Ver. 10. "His disciples say unto him, If the case of the man be so with his wife, it is not good to marry."

This verse I add, to leave no objection behind unanswered: for some may think, if this our Saviour's sentence be so fair, as not commanding aught that patience or nature cannot brook, why then did the disciples murmur and say, " it is not good to marry?" I answer, that the disciples had been longer bred up under the pharisean doctrine, than under that of Christ, and so no marvel though they yet retained the infection of loving old licentious customs; no marvel though they thought it hard they might not for any offence, that thoroughly angered them, divorce a wife, as well as put away a servant, since it was but giving her a bill, as they were taught. Secondly it was no unwonted thing with them not to understand our Saviour in matters far easier. So that be it granted their conceit of this text was the same which is now commonly conceived, according to the usual rate of their capacity then, it will not hurt a better interpretation.

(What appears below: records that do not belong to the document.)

(** The offsets and lengths of a dissected packet; [i0] is what the packet
    before left. *)
Lemma dissect_spec b fl pt i0 i l3 ol3 :
  dissect b fl pt i0 = Done (i, l3, ol3) ->
  i_tso_segsz i = i_tso_segsz i0 /\ hdr_len_at (ethertype i) b l3 (i_l3_len i) /\
  if is_tunnel i then
    hdr_len_at (outer_ethertype i) b ol3 (i_outer_l3_len i) /\ ol3 + i_outer_l3_len i <= l3 /\
    (outer_ethertype i = ETHER_TYPE_IPv4 \/ outer_ethertype i = ETHER_TYPE_IPv6) /\
    (outer_l4_proto i = IPPROTO_UDP -> ol3 + i_outer_l3_len i + 30 <= l3 \/ outer_l4_proto i0 = IPPROTO_UDP)
  else l3 = ol3.
Proof.
  unfold dissect. intros E. apply outcome_bind_Done in E as (i1 & E1 & E).
  apply outcome_bind_Done in E as (i2 & E2 & [= <- <- <-]).
  apply parse_ethernet_spec in E1 as (H14 & (T & _ & _ & _ & P & Tso) & Hl & Hp). cbn in T, P, Tso. rewrite Z.add_0_l in Hl.
  assert (Htun : tunnel_ok b (i_l2_len i1 + i_l3_len i1) i1 i2 /\ (i2 <> i1 -> l4_proto i1 <> 0)).
  { destruct (has_flag fl _); [|injection E2 as <-; split; [by left|done]].
    destruct (Z.eqb_spec (l4_proto i1) IPPROTO_UDP) as [Hu|]; [|destruct (Z.eqb_spec (l4_proto i1) IPPROTO_GRE) as [Hg|];
      [|destruct (Z.eqb_spec (l4_proto i1) IPPROTO_IPIP) as [Hi|]]].
    - split; [by eapply parse_vxlan_spec|by rewrite Hu].
    - split; [by eapply parse_gre_spec|by rewrite Hg].
    - split; [by eapply parse_encap_ip_spec|by rewrite Hi].
    - injection E2 as <-. split; [by left|done]. }
  destruct Htun as [[->|(T2 & Et & El & Ets & H0' & Hl2 & Hu)] Hne]; [by rewrite T, Tso|].
  rewrite T2, El, Et, Ets, Tso.
  split; [done|]. split; [done|]. split; [done|]. split; [lia|]. split.
  - apply Hp, Hne. intros ->. congruence.
  - intros Hu'. destruct (Hu Hu') as [[_ ?]|?]; [left; lia|right; congruence].
Qed.
End Valid.
(** ** Definitions *)

(** What DPDK offers for texts: [rte_strsplit] cuts a string at a separator
    into so many tokens at most, and [cmdline_parse_etheraddr] reads the six
    bytes of an address, or fails. *)
Class DpdkText : Type := {
  rte_strsplit : string -> nat -> ascii -> list string;
  cmdline_parse_etheraddr : string -> option (list Z);
}.

Section Tuples.
Context `{DpdkText}.

(** A field is a number up to a limit in any base; what follows it is not
    looked at. *)
Definition parse_field (limit : Z) (s : string) : option Z :=
  let '(v, converted, erange, _) := strtoul 0 s in
  if erange || negb converted || (limit <? v) then None else Some v.

Fixpoint parse_fields (limit : Z) (l : list string) : option (list Z) :=
  match l with
  | [] => Some []
  | s :: l => v ← parse_field limit s; vs ← parse_fields limit l; Some (v :: vs)
  end.

(** The loop the functions for tuples share: [nf] is their number of fields
    and [limit] the largest number of a field, [body] stores the numbers of a
    tuple.  The result says whether
    the function returns 0. *)
Fixpoint tuple_loop {A} (nf : nat) (limit : Z) (body : list Z -> A -> outcome (bool * A)) (fuel : nat)
    (p0 : string) (x : A) : outcome (bool * A) :=
  match fuel with
  | O => Undefined
  | S fuel =>
      match strchr "(" p0 with
      | Some (_, String _ p) =>
          match strchr ")" p with
          | None => Done (false, x)
          | Some (field, p0) =>
              if (256 <=? String.length field)%nat then Done (false, x)
              else
                let str_fld := rte_strsplit field nf "," in
                if negb (length str_fld =? nf)%nat then Done (false, x)
                else
                  match parse_fields limit str_fld with
                  | None => Done (false, x)
                  | Some int_fld =>
                      '(ok, x) ← body int_fld x;
                      if (ok : bool) then tuple_loop nf limit body fuel p0 x else Done (false, x)
                  end
          end
      | _ => Done (true, x)
      end
  end.

Definition tuples {A} (nf : nat) (limit : Z) (body : list Z -> A -> outcome (bool * A)) (q_arg : string) (x : A)
    : outcome (bool * A) :=
  tuple_loop nf limit body (S (String.length q_arg)) q_arg x.

(** [parse_queue_stats_mapping_config]: the mappings of one direction. *)
Definition stats_mapping_entry (is_rx : bool) (int_fld : list Z) (l : list queue_stats_mappings)
    : outcome (bool * list queue_stats_mappings) :=
  match int_fld with
  | [port; queue; counter] =>
      if RTE_ETHDEV_QUEUE_STAT_CNTRS <=? counter then Done (false, l)
      else if (max_mappings is_rx <=? length l)%nat then Done (false, l)
      else Done (true, l ++ [Mapping (u8 port) (u8 queue) (u8 counter)])
  | _ => Undefined
  end.

Definition parse_queue_stats_mapping_config (q_arg : string) (is_rx : bool)
    : outcome (bool * list queue_stats_mappings) :=
  tuples 3 255 (stats_mapping_entry is_rx) q_arg [].

(** [parse_portnuma_config] *)
Definition portnuma_entry (st : pstate) (max_socket : Z) (int_fld : list Z) (port_numa : list Z)
    : outcome (bool * list Z) :=
  match int_fld with
  | [port; socket] =>
      let port_id := u8 port in
      if port_id_is_invalid port_id st then Done (false, port_numa)
      else
        let socket_id := u8 socket in
        if max_socket <=? socket_id then Done (false, port_numa)
        else port_numa ← of_opt (zset port_numa port_id socket_id); Done (true, port_numa)
  | _ => Undefined
  end.

Definition parse_portnuma_config (st : pstate) (max_socket : Z) (q_arg : string) (port_numa : list Z)
    : outcome (bool * list Z) :=
  tuples 2 255 (portnuma_entry st max_socket) q_arg port_numa.

Definition RX_RING_ONLY : Z := 1.
Definition TX_RING_ONLY : Z := 2.
Definition RXTX_RING : Z := 3.

(** [parse_ringnuma_config]: the arrays [rxring_numa] and [txring_numa]. *)
Definition ringnuma_entry (st : pstate) (max_socket : Z) (int_fld : list Z) (rings : list Z * list Z)
    : outcome (bool * (list Z * list Z)) :=
  match int_fld with
  | [port; flag; socket] =>
      let port_id := u8 port in
      if port_id_is_invalid port_id st then Done (false, rings)
      else
        let socket_id := u8 socket in
        if max_socket <=? socket_id then Done (false, rings)
        else
          let ring_flag := u8 flag in
          if (ring_flag <? RX_RING_ONLY) || (RXTX_RING <? ring_flag) then Done (false, rings)
          else
            let kind := Z.land ring_flag RXTX_RING in
            if kind =? RX_RING_ONLY then
              rx ← of_opt (zset rings.1 port_id socket_id); Done (true, (rx, rings.2))
            else if kind =? TX_RING_ONLY then
              tx ← of_opt (zset rings.2 port_id socket_id); Done (true, (rings.1, tx))
            else if kind =? RXTX_RING then
              rx ← of_opt (zset rings.1 port_id socket_id);
              tx ← of_opt (zset rings.2 port_id socket_id); Done (true, (rx, tx))
            else Done (true, rings)
  | _ => Undefined
  end.

Definition parse_ringnuma_config (st : pstate) (max_socket : Z) (q_arg : string) (rings : list Z * list Z)
    : outcome (bool * (list Z * list Z)) :=
  tuples 3 255 (ringnuma_entry st max_socket) q_arg rings.

(** ** Masks *)

(** A text of hexadecimal digits and nothing behind them; [rte_exit] is
    [Aborted]. *)
Definition parse_mask (s : string) : outcome Z :=
  let '(v, _, _, rest) := strtoul 16 s in
  if bool_decide (s = ""%string) || negb (bool_decide (rest = ""%string)) then Aborted else Done v.

Definition parse_fwd_coremask (en : Z -> bool) (master : Z) (coremask : string) (s : lcore_conf)
    : outcome lcore_conf :=
  cm ← parse_mask coremask;
  '(r, s) ← set_fwd_lcores_mask en master cm s;
  if r <? 0 then Aborted else Done s.

Definition parse_fwd_portmask (portmask : string) (st : pstate) : outcome pstate :=
  pm ← parse_mask portmask; set_fwd_ports_mask pm st.

(** ** Ethernet addresses of the peers *)

(** The lines of the file for the ports from [i] on: the number of lines
    read, or [None] for a line that is no address, and the addresses. *)
Fixpoint peer_lines (n : nat) (i : nat) (file : string) (peers : list (list Z)) : option nat * list (list Z) :=
  match n with
  | O => (Some i, peers)
  | S n =>
      match fgets 50 file with
      | None => (Some i, peers)
      | Some (buf, file) =>
          match cmdline_parse_etheraddr buf with
          | None => (None, peers)
          | Some a => peer_lines n (S i) file (<[i := a]> peers)
          end
      end
  end.

(** [init_peer_eth_addrs] with the contents of the file, if it opens: whether
    the function returns 0, the addresses and their number. *)
Definition init_peer_eth_addrs (config_file : option string) (peers : list (list Z)) (nb : Z)
    : bool * list (list Z) * Z :=
  match config_file with
  | None => (false, peers, nb)
  | Some file =>
      match peer_lines (length peers) 0 file peers with
      | (Some i, peers) => (true, peers, u8 (Z.of_nat i))
      | (None, peers) => (false, peers, nb)
      end
  end.
End Tuples.

(** ** Specification *)

(** What the documentation of DPDK says of [rte_strsplit]: words that do not
    contain the separator are found again, if they are not more than asked
    for. *)
Class DpdkTextDoc `{DpdkText} : Prop := {
  rte_strsplit_words (ws : list string) (n : nat) (c : ascii) :
    ws <> [] -> (length ws <= n)%nat -> Forall (fun w => w <> ""%string /\ strchr c w = None) ws ->
    rte_strsplit (String.concat (String c EmptyString) ws) n c = ws;
}.

(** A number in decimal, and tuples of numbers as a user writes them:
    (1,2,3),(4,5,6). *)
Definition dec (n : Z) : string := NilZero.string_of_uint (N.to_uint (Z.to_N n)).

Definition fields_text (t : list Z) : string := String.concat "," (dec <$> t).

Fixpoint tuples_text (ts : list (list Z)) : string :=
  match ts with
  | [] => ""
  | t :: ts =>
      "(" +:+ fields_text t +:+ ")" +:+
      match ts with [] => ""%string | _ => ("," +:+ tuples_text ts)%string end
  end.

(** Numbers up to a limit. *)
Definition upto (limit n : Z) : Prop := 0 <= n <= limit.
Definition byte (n : Z) : Prop := upto 255 n.

#[export] Instance upto_dec limit n : Decision (upto limit n).
Proof. unfold upto. apply _. Defined.
#[export] Instance byte_dec n : Decision (byte n).
Proof. unfold byte. apply _. Defined.

(** Storing the tuples one after the other, up to the first that is refused. *)
Fixpoint store_tuples {A} (body : list Z -> A -> outcome (bool * A)) (ts : list (list Z)) (x : A)
    : outcome (bool * A) :=
  match ts with
  | [] => Done (true, x)
  | t :: ts => '(ok, x) ← body t x; if (ok : bool) then store_tuples body ts x else Done (false, x)
  end.

(** ** Lemmas *)

(** Appending to a string, which stdpp does not simplify. *)
Lemma app_nil_s (t : string) : ("" +:+ t)%string = t.
Proof. reflexivity. Qed.

Lemma app_cons_s c (s t : string) : (String c s +:+ t)%string = String c (s +:+ t).
Proof. reflexivity. Qed.

Lemma concat_cons_s sep w w' ws :
  String.concat sep (w :: w' :: ws) = (w +:+ sep +:+ String.concat sep (w' :: ws))%string.
Proof. reflexivity. Qed.

Lemma strchr_app c s r : strchr c s = None -> strchr c (s +:+ String c r) = Some (s, String c r).
Proof.
  induction s as [|d s IH]; rewrite ?app_nil_s, ?app_cons_s; cbn [strchr]; intros E; [by rewrite Ascii.eqb_refl|].
  destruct (Ascii.eqb d c); [done|]. destruct (strchr c s) as [[]|]; [done|]. by rewrite IH.
Qed.

Lemma strchr_app_None c s r : strchr c s = None -> strchr c r = None -> strchr c (s +:+ r) = None.
Proof.
  intros E1 E2. induction s as [|d s IH]; rewrite ?app_nil_s, ?app_cons_s; cbn [strchr] in *; [done|].
  destruct (Ascii.eqb d c); [done|]. destruct (strchr c s) as [[]|]; [done|]. by rewrite IH.
Qed.

(** ** Lemmas: decimal texts *)

(** The value of digits behind a number. *)
Fixpoint uval (acc : Z) (u : Decimal.uint) : Z :=
  match u with
  | Decimal.Nil => acc
  | Decimal.D0 u => uval (10 * acc + 0) u
  | Decimal.D1 u => uval (10 * acc + 1) u
  | Decimal.D2 u => uval (10 * acc + 2) u
  | Decimal.D3 u => uval (10 * acc + 3) u
  | Decimal.D4 u => uval (10 * acc + 4) u
  | Decimal.D5 u => uval (10 * acc + 5) u
  | Decimal.D6 u => uval (10 * acc + 6) u
  | Decimal.D7 u => uval (10 * acc + 7) u
  | Decimal.D8 u => uval (10 * acc + 8) u
  | Decimal.D9 u => uval (10 * acc + 9) u
  end.

Lemma uval_pos u p : Z.pos (Pos.of_uint_acc u p) = uval (Z.pos p) u.
Proof. revert p. induction u; intros p; cbn [Pos.of_uint_acc uval]; [done|..]; rewrite IHu; f_equal; lia. Qed.

Lemma uval_0 u : uval 0 u = Z.of_N (N.of_uint u).
Proof.
  unfold N.of_uint. induction u; cbn [uval Pos.of_uint]; [done|exact IHu|..];
    change (10 * 0 + ?x) with x; by rewrite <- uval_pos.
Qed.

Lemma scan_uint u acc seen :
  scan_base 10 acc seen (NilEmpty.string_of_uint u) =
    (uval acc u, match u with Decimal.Nil => seen | _ => true end, ""%string).
Proof.
  revert acc seen. induction u; intros acc seen; cbn [NilEmpty.string_of_uint uval]; [done|..].
  all: match goal with |- scan_base 10 _ _ (String ?c _) = _ =>
         cbn [scan_base]; let v := eval vm_compute in (digit_value 10 c) in
         change (digit_value 10 c) with v; cbv iota beta end.
  all: rewrite IHu; by destruct u.
Qed.

Lemma uval_lower u acc :
  0 <= acc -> acc * 10 ^ Z.of_nat (String.length (NilEmpty.string_of_uint u)) <= uval acc u.
Proof.
  revert acc. induction u; intros acc Ha; cbn [NilEmpty.string_of_uint String.length uval]; [rewrite Z.pow_0_r; lia|..].
  all: match goal with |- _ <= uval ?x _ => specialize (IHu x ltac:(lia)) end.
  all: rewrite Nat2Z.inj_succ, Z.pow_succ_r by lia; nia.
Qed.

Definition is_digit_text (s : string) : Prop := forall c, is_digit c = false -> strchr c s = None.

Lemma uint_digits u : is_digit_text (NilEmpty.string_of_uint u).
Proof.
  intros c Hc. induction u; cbn [NilEmpty.string_of_uint strchr]; [done|..].
  all: rewrite IHu; match goal with |- context [Ascii.eqb ?x ?y] => destruct (Ascii.eqb_spec x y) as [<-|] end;
    [discriminate Hc|done].
Qed.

But why did not Christ, seeing their error, inform them? for good cause: it was his professed method not to teach them all things at all times, but each thing in due place and season. Christ said, Luke xxii. that "he who had no sword, should sell his garment and buy one:" the disciples took it in a manifest wrong sense, yet our Saviour did not there inform them better. He told them, "it was easier for a camel to go through a needle's eye,' than a rich man in at heaven-gate. They were "amazed exceedingly:" he explained himself to mean of those "who trust in riches," Mark x.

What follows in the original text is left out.